East Hampton Mandates 'Cover Crops' To Fight Dust Storms

Nov 12, 2019 2:01 PM

The East Hampton Town Board has approved much-debated legislation intended to avoid another dust storm like the one that beset Amagansett last winter by requiring farmers to protect the soil on their fields from wind erosion after the fall harvest.

The law requires that a “cover crop” be planted for the winter months, and if that crop fails to take hold for whatever reason, the farmer must employ one of a variety of other methods to keep the soil in place.

The final version of the law tamped down a steep fine schedule and eliminated the possibility of a jail sentence if a field is found to not be sufficiently protected from the effects of winter’s strong winds. It also was tailored to make it clear that the protections against dust were linked only to over-wintering fields and not spring tilling.

Last winter, a confluence of heavy fall rains, geese that ate the sprouting cover crop, an early onset of bitter cold and several days of strong winds conspired to create a dust storm in downtown Amagansett. It was blamed for damaging HVAC equipment at businesses and the Amagansett Library, and causing health problems for some students at Amagansett School.

The farmer who cultivates the field, Peter Dankowski, had planted a cover crop but got it in the ground late because of an extended period of heavy rain in November and said that migrating geese then ate much of the sprouting crop.

The new law requires that if a cover crop does not take, for whatever reason, the farmer must look to other measures, like covering the field in straw or hay — a tactic that ultimately got last winter’s dust storms under control — or spraying a sticky liquid called a tackifier to keep the soil in place.

The original version of the law, introduced over the summer, drew criticism because it included provisions standard in zoning laws that dictated potential fines of up to $10,000, and even jail time if violations continued. Councilman Jeff Bragman, who sponsored the law, said that like any zoning code violations it would typically be addressed through voluntary compliance, like the alternatives discussed in the law. But farmers still objected to having such a dramatic threat looming.

The new version allows fines of up to $1,500, Mr.

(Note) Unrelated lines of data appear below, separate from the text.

(** * protmodel: the amino-acid feature table builder

    A shallow embedding of [protmodel/aafeatures.py]: the helper
    [_res_to_feature_helper], which parses a text table of
    residue -> numbers rows, adds the synonym and ambiguity codes,
    optionally renormalises every row, and adds the missing-data entry;
    and the two presets [JTTP01dist] and [AANDXred] built from it.

    Python values are modelled as follows.
    - [str]: a [string] whose characters are the code points 0..255.
    - [numpy.float32] / Python [float]: IEEE-754 binary32 / binary64 values
      of the standard library's [SpecFloat], rounding to nearest even.
    - a one-dimensional [numpy.ndarray] of float32: a [list] of such values.
    - objects: arrays live in a store and the dictionary maps a key to the
      address of its array, so that two keys can share one array.
    - exceptions: an error result, see [exn].

    Rounding errors are stated on the real number a float stands for,
    with the real numbers of the standard library. *)

From Stdlib Require Import ZArith String Ascii List Bool Lia Permutation.
From Stdlib Require Import Floats.SpecFloat.
From Stdlib Require Import Reals Lra.
Import ListNotations.

Local Open Scope string_scope.
Local Open Scope list_scope.
Local Open Scope nat_scope.

(** ** Floating-point numbers *)

Module F.

Definition float : Type := spec_float.

(** Python [float] is binary64; [FLOATTYPE = np.float32] is binary32. *)
Definition prec64 : Z := 53.
Definition emax64 : Z := 1024.
Definition prec32 : Z := 24.
Definition emax32 : Z := 128.

Definition pzero : float := S754_zero false.
Definition nzero : float := S754_zero true.
Definition nan : float := S754_nan.

(** Python [int] to Python [float]. *)
Definition f64_of_Z (n : Z) : float := binary_normalize prec64 emax64 n 0 false.
Definition f64_div : float -> float -> float := SFdiv prec64 emax64.

(** The value [m * 10^e] as the nearest binary64 number, which is what
    [float(str)] returns for a decimal literal. *)
Definition f64_of_decimal (neg : bool) (m e : Z) : float :=
  match m with
  | Zpos p =>
      match e with
      | Zneg q => f64_div (S754_finite neg p 0)
                          (S754_finite false (Pos.pow 10 q) 0)
      | _ => binary_round prec64 emax64 neg (Z.to_pos (m * 10 ^ e)) 0
      end
  | _ => S754_zero neg
  end.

Bragman said.

“For all the brouhaha, it’s really a common sense thing,” he said. “This will be good for the farmers, it will be good for residents, and it will be good for the town.”

At the meeting of the Town Board last Thursday, November 7, the parents of children at the Amagansett School who were affected by the dust gave their thumbs-up to the law.

“It’s been a lengthy but good process,” Dan Mongan said. “I believe the product is a good result.”